EXERCISE DIRECTIONS
Each line below from the one containing "destruct Hc as" through the one containing "Hp. specialize (Halone _ _ He Hp). congruence." is to be given again exactly, and no line outside that span.

RECORDS SHOWN
(* ===== verification/Umem.v ===== *)
(** * Loads and stores of user code, and strings in user memory

    A byte is read or written through the page tables of the running environment, where
    the entry of its page allows it; more bytes are so many accesses.  The strings are
    those of lib/string.c for user programs.  In the proofs a byte that the environment
    reads is [vchar] in its abstract memory. *)
From S2P Require Import Prelude Mmu CMem Console KState Pmap FreeList PageTable Walk PmapSpec DemoState Env E1000 Syscall EnvThms SyscallThms AddrSpace Isolation Fork ForkThms Str.

Definition uload8 (va : Z) : K Z :=
  e ← vpt va;
  if Z.land e (Z.lor PTE_P PTE_U) =? Z.lor PTE_P PTE_U
  then gets (fun s => ld8 (mem s) (e / 4096 * 4096 + va mod 4096))
  else stop Undefined.
Definition ustore8 (va v : Z) : K unit :=
  e ← vpt va;
  if Z.land e (Z.lor (Z.lor PTE_P PTE_U) PTE_W) =? Z.lor (Z.lor PTE_P PTE_U) PTE_W
  then modify (fun s => s <| mem := st8 (mem s) (e / 4096 * 4096 + va mod 4096) v |>)
  else stop Undefined.

Fixpoint uloadn (n : nat) (va : Z) : K Z :=
  match n with
  | O => mret 0
  | S n' => b ← uload8 va; r ← uloadn n' (va + 1); mret (b + 256 * r)
  end.
Fixpoint ustoren (n : nat) (va v : Z) : K unit :=
  match n with
  | O => mret tt
  | S n' => ustore8 va v;; ustoren n' (va + 1) (v / 256)
  end.

(** strlen and strcpy. *)
Fixpoint ustrlen_loop (fuel : nat) (s n : Z) : K Z :=
  match fuel with
  | O => stop Diverge
  | S fuel' => c ← uload8 s; if c =? 0 then mret n else ustrlen_loop fuel' (s + 1) (i32 (n + 1))
  end.
Definition ustrlen (fuel : nat) (s : Z) : K Z := ustrlen_loop fuel s 0.
Fixpoint ustrcpy (fuel : nat) (dst src : Z) : K unit :=
  match fuel with
  | O => stop Diverge
  | S fuel' => c ← uload8 src; ustore8 dst c;; if c =? 0 then mret tt else ustrcpy fuel' (dst + 1) (src + 1)
  end.

(** ** What an environment reads *)
Lemma in_page e va : (e / 4096 * 4096 + va mod 4096) / 4096 = e / 4096.
Proof. Z.div_mod_to_equations. lia. Qed.
Section umem.
Context (roots : Z -> Prop) (sp : Z -> option Z) (outside : Z -> Z) (rp : Z).
Hypothesis Hrp : sp 0 = Some rp.
Abbreviation running := (in_parent roots sp outside rp).

Definition vchar (A : vspace) (va b : Z) : Prop :=
  user_va va /\ exists e, entries A !! (rp, VPN va) = Some e /\ Z.land e (Z.lor PTE_P PTE_U) = Z.lor PTE_P PTE_U /\
    contents A (e / 4096 * 4096 + va mod 4096) = b.
Fixpoint vstr (A : vspace) (va : Z) (l : list Z) : Prop :=
  match l with [] => vchar A va 0 | c :: l' => vchar A va c /\ c <> 0 /\ vstr A (va + 1) l' end.
Fixpoint vword (A : vspace) (n : nat) (va v : Z) : Prop :=
  match n with O => v = 0 | S n' => vchar A va (v mod 256) /\ vword A n' (va + 1) (v / 256) end.

Lemma vpt_entry s l A va e :
  running s l A -> user_va va -> entries A !! (rp, VPN va) = Some e -> vpt va s = Ret e s.
Proof.
  intros Hin Hva He. pose proof (parent_root _ _ _ _ Hrp _ _ _ Hin) as Hr. destruct Hin as [Hcr Hso].
  destruct (so_used _ _ _ _ _ _ Hso _ _ He) as (Hz & _).
  assert (pte_of (mem s) rp va = e) as Hp by by rewrite (so_pte _ _ _ _ _ _ Hso rp va Hr Hva), He.
  rewrite <- Hp. eapply vpt_ok; [by eapply so_pt|by apply user_va_ok|done|congruence].
Qed.

Lemma uload8_ok s l A va b : running s l A -> vchar A va b -> uload8 va s = Ret b s.
Proof.
  intros Hin (Hva & e & He & Hfl & Hb). unfold uload8, mbind, M_bind. rewrite (vpt_entry s l A va e) by done.
  rewrite Hfl, Z.eqb_refl. destruct Hin as [_ Hso]. unfold gets. f_equal. rewrite <- Hb.
  eapply so_bytes; [done|exact He|apply in_page].
Qed.

Lemma uloadn_ok n s l A va v : running s l A -> vword A n va v -> uloadn n va s = Ret v s.
Proof.
  intros Hin. revert va v. induction n as [|n IH]; intros va v; cbn [vword uloadn]; [by intros ->|]. intros [Hb Hr].
  unfold mbind, M_bind. rewrite (uload8_ok _ _ _ _ _ Hin Hb), (IH _ _ Hr). unfold mret, M_ret. f_equal.
  pose proof (Z.div_mod v 256). lia.
Qed.

Lemma ustrlen_ok fuel s l A va str :
  running s l A -> vstr A va str -> (length str < fuel)%nat -> Z.of_nat (length str) < 2 ^ 31 ->
  ustrlen fuel va s = Ret (Z.of_nat (length str)) s.
Proof.
  intros Hin Hs Hf Hl. unfold ustrlen.
  assert (forall n, 0 <= n -> n + Z.of_nat (length str) < 2 ^ 31 -> ustrlen_loop fuel va n s = Ret (n + Z.of_nat (length str)) s) as H;
    [|rewrite H by lia; f_equal; lia].
  clear Hl. revert va str Hs Hf. induction fuel as [|fuel IH]; intros va str Hs Hf n Hn Hl; [lia|]. cbn [ustrlen_loop].
  unfold mbind, M_bind. destruct str as [|c str]; cbn [vstr length] in *.
  - rewrite (uload8_ok _ _ _ _ _ Hin Hs). cbn. unfold mret, M_ret. f_equal. lia.
  - destruct Hs as (Hc & Hc0 & Hs). rewrite (uload8_ok _ _ _ _ _ Hin Hc), (proj2 (Z.eqb_neq c 0)) by done.
    rewrite swrap_small by lia. rewrite (IH (va + 1) str Hs) by lia. f_equal. lia.
Qed.

(** A store in user mode. *)
Definition overwrite (A : vspace) (p : Z) (m : bytes) : vspace :=
  mkVspace (entries A) (fun a => if decide (a / 4096 = p) then ld8 m a else contents A a) (zero_refs A).

Lemma store_own s l A k m e :
  running s l A -> entries A !! (rp, k) = Some e -> (forall a, a / 4096 <> e / 4096 -> ld8 m a = ld8 (mem s) a) ->
  running (s <| mem := m |>) l (overwrite A (e / 4096) m).
Proof.
  intros [Hcr Hso] He Hm. pose proof (so_used _ _ _ _ _ _ Hso _ _ He) as (_ & _ & _ & Hd). split; [done|].
  apply (space_ok_kept roots sp outside s l); try done.
  - by eapply wf_proper, Hso.
  - intros r' Hr' q f a Hq Hf Ha. apply Hm. rewrite Ha. intros ->. by apply (Hd r' Hr' q).
  - apply Hso.
  - intros k' e' a Hk Ha. case_decide; [done|]. cbn. rewrite Hm by done. by eapply (so_bytes _ _ _ _ _ _ Hso).
Qed.

(** ** A page that is being filled

    [base] is the address of a page that only this mapping leads to; the other pages
    are as in [A0], and the bytes of the page are those of the memory [img] from 0 on. *)
Section draft.
Context (A0 : vspace) (k p : Z).
Hypothesis Hk : user_va (k * 4096).
Hypothesis Hkp : entries A0 !! (rp, k) = Some (p * 4096 + 7).
Hypothesis Halone : forall k' e, entries A0 !! k' = Some e -> e / 4096 = p -> k' = (rp, k).

Definition draft (s : kstate) (l : list Z) (img : bytes) : Prop :=
  exists A, running s l A /\ entries A = entries A0 /\ zero_refs A = zero_refs A0 /\ (forall a, a / 4096 <> p -> contents A a = contents A0 a) /\
    forall o, 0 <= o < 4096 -> contents A (p * 4096 + o) = ld8 img o.

Lemma draft_addr o : 0 <= o < 4096 ->
  user_va (k * 4096 + o) /\ VPN (k * 4096 + o) = k /\ (k * 4096 + o) mod 4096 = o /\ (p * 4096 + 7) / 4096 = p.
Proof using Hk.
  clear - Hk. intros Ho. unfold user_va in *. split; [jlia|]. unfold VPN, PPN, PTXSHIFT. rewrite Z.shiftr_div_pow2 by lia. change (2 ^ 12) with 4096.
  split_and!; Z.div_mod_to_equations; lia.
Qed.

Lemma draft_store8 s l img o v :
  draft s l img -> 0 <= o < 4096 -> wp (ustore8 (k * 4096 + o) v) s (fun _ s' => draft s' l (st8 img o v)).
Proof.
  intros (A & Hin & HE & HZ & HC & Hp) Ho. destruct (draft_addr o Ho) as (Hva & Hv & Hm & Hd).
  assert (entries A !! (rp, VPN (k * 4096 + o)) = Some (p * 4096 + 7)) as He by by rewrite Hv, HE.
  unfold ustore8. apply wp_bind, wp_elim. do 2 eexists. split; [by eapply vpt_entry|].
  assert (Z.land (p * 4096 + 7) (Z.lor (Z.lor PTE_P PTE_U) PTE_W) = Z.lor (Z.lor PTE_P PTE_U) PTE_W) as ->.
  { change (Z.land (p * 4096 + 7) (2 ^ 3 - 1) = 7). rewrite land_low by lia. Z.div_mod_to_equations. lia. }
  rewrite Z.eqb_refl, Hd, Hm. destruct Hin as [Hcr Hso].
  pose proof (so_used _ _ _ _ _ _ Hso _ _ He) as (_ & _ & _ & Hdp). rewrite Hd in Hdp.
  exists (overwrite A p (st8 (mem s) (p * 4096 + o) v)). split_and!.
  - rewrite <- Hd at 1. eapply (store_own s l A _ _ _ (conj Hcr Hso) He). intros a Ha. rewrite ld8_st8, decide_False; [done|].
    rewrite Hd in Ha. intros <-. apply Ha. Z.div_mod_to_equations. lia.
  - done.
  - done.
  - intros a Ha. cbn. rewrite decide_False by done. auto.
  - intros o' Ho'. cbn. rewrite decide_True by (Z.div_mod_to_equations; lia). rewrite !ld8_st8.
    destruct (decide (o = o')) as [->|]; [by rewrite decide_True|]. rewrite decide_False by lia. rewrite <- Hp by done.
    eapply so_bytes; [done|exact He|]. Z.div_mod_to_equations. lia.
Qed.

Lemma draft_storen n s l img o v :
  draft s l img -> 0 <= o -> o + Z.of_nat n <= 4096 ->
  wp (ustoren n (k * 4096 + o) v) s (fun _ s' => draft s' l (st n img o v)).
Proof.
  revert s img o v. induction n as [|n IH]; intros s img o v Hd Ho Hn; cbn [ustoren st]; [by apply wp_ret|].
  apply wp_bind. wuse (draft_store8 s l img o v Hd); [lia|]. intros _ s1 Hd1. rewrite <- Z.add_assoc.
  apply IH; [done|lia|lia].
Qed.

(** The other pages are read as before. *)
Lemma draft_vchar A va b :
  entries A = entries A0 -> (forall a, a / 4096 <> p -> contents A a = contents A0 a) -> VPN va <> k -> vchar A0 va b -> vchar A va b.
Proof.
  intros HE HC Hne (Hva & e & He & Hfl & Hb). split; [done|]. exists e. rewrite HE, HC; [done|]. rewrite in_page. intros Hp.
  specialize (Halone _ _ He Hp). congruence.
Qed.
Lemma draft_load8 s l img va b : draft s l img -> VPN va <> k -> vchar A0 va b -> uload8 va s = Ret b s.
Proof. intros (A & Hin & HE & HZ & HC & _) Hne Hb. eapply uload8_ok; [done|]. by apply draft_vchar. Qed.

Lemma draft_strcpy fuel s l img o src str :
  draft s l img -> 0 <= o -> o + Z.of_nat (length str) < 4096 -> vstr A0 src str -> (length str < fuel)%nat ->
  (forall i, 0 <= i <= Z.of_nat (length str) -> VPN (src + i) <> k) ->
  wp (ustrcpy fuel (k * 4096 + o) src) s (fun _ s' => exists img', draft s' l img' /\ str_at img' o str /\
    forall a, ~ (o <= a <= o + Z.of_nat (length str)) -> ld8 img' a = ld8 img a).
Proof.
  revert s img o src str. induction fuel as [|fuel IH]; intros s img o src str Hd Ho Hlen Hs Hf Hk'; [lia|]. cbn [ustrcpy].
  pose proof (Hk' 0 ltac:(lia)) as H0. rewrite Z.add_0_r in H0.
  destruct str as [|c str]; cbn [vstr length] in *.
  - apply wp_bind, wp_elim. do 2 eexists. split; [by eapply draft_load8|]. apply wp_bind. wuse (draft_store8 s l img o 0 Hd); [lia|].
    intros _ s1 Hd1. change (0 =? 0) with true. apply wp_ret. eexists. split; [exact Hd1|]. split; [cbn; by rewrite ld8_st8, decide_True|].
    intros a Ha. rewrite ld8_st8, decide_False by lia. done.
  - destruct Hs as (Hc & Hc0 & Hs). apply wp_bind, wp_elim. do 2 eexists. split; [by eapply draft_load8|].
    apply wp_bind. wuse (draft_store8 s l img o c Hd); [lia|]. intros _ s1 Hd1. rewrite (proj2 (Z.eqb_neq c 0)) by done.
    rewrite <- Z.add_assoc. wuse (IH s1 (st8 img o c) (o + 1) (src + 1) str Hd1); [lia|lia|done|lia| |].
    { intros i Hi. rewrite <- Z.add_assoc. apply Hk'. lia. }
    intros _ s2 (img' & Hd2 & Hstr & Hout). exists img'. split; [done|]. split.
    + cbn. split_and!; [|done|done]. rewrite Hout by lia. rewrite ld8_st8, decide_True by done. apply wrap_small.
      destruct Hc as (Hva & e & He & _ & <-). destruct Hd as (A & [_ Hso] & HE & HZ & HC & _). rewrite <- HC.
      * rewrite <- HE in He. rewrite <- (so_bytes _ _ _ _ _ _ Hso _ _ _ He (in_page e src)). apply ld8_range.
      * rewrite in_page. intros Hp. specialize (Halone _ _ He Hp). congruence.
    + intros a Ha. rewrite Hout by lia. rewrite ld8_st8, decide_False by lia. done.
Qed.
End draft.
End umem.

EXERCISE ANSWER
      destruct Hc as (Hva & e & He & _ & <-). destruct Hd as (A & [_ Hso] & HE & HZ & HC & _). rewrite <- HC.
      * rewrite <- HE in He. rewrite <- (so_bytes _ _ _ _ _ _ Hso _ _ _ He (in_page e src)). apply ld8_range.
      * rewrite in_page. intros Hp. specialize (Halone _ _ He Hp). congruence.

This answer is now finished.